Again, we conclude that the New Mexico Supreme Court
decision in Martinez v. St. Joseph Healthcare System is
instructive here. As noted above, that court interpreted a
statute similar to AS 34.35.475, determined it to be ambiguous,
and thus looked to the relevant policy considerations to
determine the most equitable result.42 Instead of following other
jurisdictions decisions, the New Mexico court chose to follow its
own analogous rulings and so looked to a workers compensation
decision in which the New Mexico Court of Appeals held that an
employer and a worker were to apportion the legal expenses
necessary to obtaining a judgment against a third-party
tortfeasor, on the grounds of fundamental fairness.43 The court,
therefore, looked to its own version of Cooper.

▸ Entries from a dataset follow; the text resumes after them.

Definition raw_op (op : AttrOp) (l : list Attribute) : option (list Attribute * Answer) :=
  match op with
  | Value_set i v => raw_update i (raw_escaped (Escape <$> v)) l
  | Escaped_set i e => raw_update i (raw_escaped e) l
  | Renamed i n => raw_update i (fun r => mkAttribute n (escaped_value_ r) (quote_style_ r)) l
  | Requoted i q => raw_update i (fun r => mkAttribute (attr_name r) (escaped_value_ r) q) l
  | Looked_at i => r ← l !! i; Some (l, Value (DecodedValueOrNull r))
  | Asked_error i => r ← l !! i; Some (l, Flag (undecodable r))
  | Copied i => r ← l !! i; Some (l ++ [mkAttribute (attr_name r) (escaped_value r) (quote_style_ r)], Nothing)
  | Added n v q => Some (l ++ [mkAttribute n (Escape <$> v) q], Nothing)
  | Added_escaped n e q => Some (l ++ [mkAttribute n e q], Nothing)
  | Deleted k => match raw_find k l with Some (i, _) => Some (take i l ++ drop (S i) l, Flag true) | None => Some (l, Flag false) end
  | Asked k => Some (l, Value (r ← raw_find (inl k) l; DecodedValueOrNull r.2))
  | Asked_escaped k => Some (l, Value (r ← raw_find (inl k) l; escaped_value r.2))
  end.

Lemma chosen_raw k a : chosen k a = raw_by k (raw a).
Proof. by destruct k. Qed.

Lemma update_ok i f g attrs attrs' out :
  (forall a, raw (f a) = g (raw a)) -> (forall a, coherent a -> coherent (f a)) -> Forall coherent attrs -> update i f attrs = Some (attrs', out) ->
  Forall coherent attrs' /\ raw_update i g (raw <$> attrs) = Some (raw <$> attrs', out).
Proof.
  intros Hf Hc Ha (a & Hi & [= <- <-])%bind_Some. unfold raw_update. rewrite list_lookup_fmap, Hi. cbn. rewrite list_fmap_insert, Hf.
  split; [|done]. apply Forall_insert; [done|]. apply Hc. by apply (Forall_lookup_1 _ _ _ _ Ha Hi).
Qed.

Lemma look_ok i a a' attrs : attrs !! i = Some a -> raw a' = raw a -> coherent a' -> Forall coherent attrs ->
  Forall coherent (<[i := a']> attrs) /\ raw <$> <[i := a']> attrs = raw <$> attrs.
Proof.
  intros Hi Hr Hc Ha. split; [by apply Forall_insert|]. rewrite list_fmap_insert, Hr. apply list_insert_id. by rewrite list_lookup_fmap, Hi.
Qed.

The New Mexico court concluded that in hospital lien
cases the common-fund doctrine most appropriately defines the
duties and liabilities of the parties and provides the most
fundamental fairness.44 The court explained:
In hospital lien cases, the hospitals right
to assert a lien, and its right to recovery
based on that lien, depend by statute on the
obtaining of a judgment or settlement. The
proceeds of that judgment or settlement
operate as a fund, and, without the fund, the
hospital has nothing upon which to assert a
lien under the Act. By seeking payment from
the fund in reliance on the lien, the
hospital directly receives the benefits of
the work done by the patients attorney.
Further, as in [the Court of Appeals case],
the estate bore the initial expenses and
risks of litigation. Because of this, it
would be fundamentally unfair to allow the
Hospital to collect on its lien without
paying its prorated share of the legal
expenses.[45]
The New Mexico courts reasoning is again persuasive and
applicable to this case.46
In the past, we have examined the common fund doctrine
and its purpose of preventing unjust enrichment. The doctrine
holds that a litigant or a lawyer who recovers a common fund for
the benefit of persons other than himself or his client is
entitled to a reasonable attorneys fee from the fund as a whole. 47
The doctrine is implicated any time one litigants success
releases well-defined benefits for a limited and identifiable
group of others.48 An underlying rationale of the doctrine is to
prevent unjust enrichment: As explained by the United States
Supreme Court, persons who obtain the benefit of a lawsuit
without contributing to its cost are unjustly enriched at the
successful litigants expense. 49
We determine that application of the common fund
doctrine here is appropriate for the same reasons we described
in Edwards v. Alaska Pulp Corporation:
The primary reasons for applying the common
fund doctrine to this case are to prevent
unjust enrichment and provide reasonable
compensation to class counsel. In this case,
the plaintiffs lawyers created a fund that
would not otherwise exist. The fund contains
a specified amount, and it benefits a limited
community. . . . Thus the doctrine allows
fees to be spread among those benefited by
the suit in proportion to the benefits they
received. Without application of the
doctrine in this case, the funds
beneficiaries would receive a clear benefit
from the efforts of the plaintiffs attorneys
whose work created the fund, while those
attorneys would not be sufficiently
compensated. We conclude that the facts in
this case give rise to the unjust enrichment
or free rider concerns that the common fund
doctrine is intended to address, and that
application of the doctrine to this case is
appropriate.[50]
Other jurisdictions have established notice and intent
prerequisites for the application of the common fund doctrine as
it relates to pro rata reduction of attorneys fees.51 We decline
to apply these prerequisites to the cases at hand, and instead
follow the reasoning adopted by the New Mexico Supreme Court and
our previous decision in Edwards. We conclude that it would be
unfair to allow the Consortium to collect on its health care
provider lien without paying a pro rata share of attorneys fees
when, without the common fund created by the plaintiffs lawyers,
the Consortium would have nothing upon which to enforce its lien.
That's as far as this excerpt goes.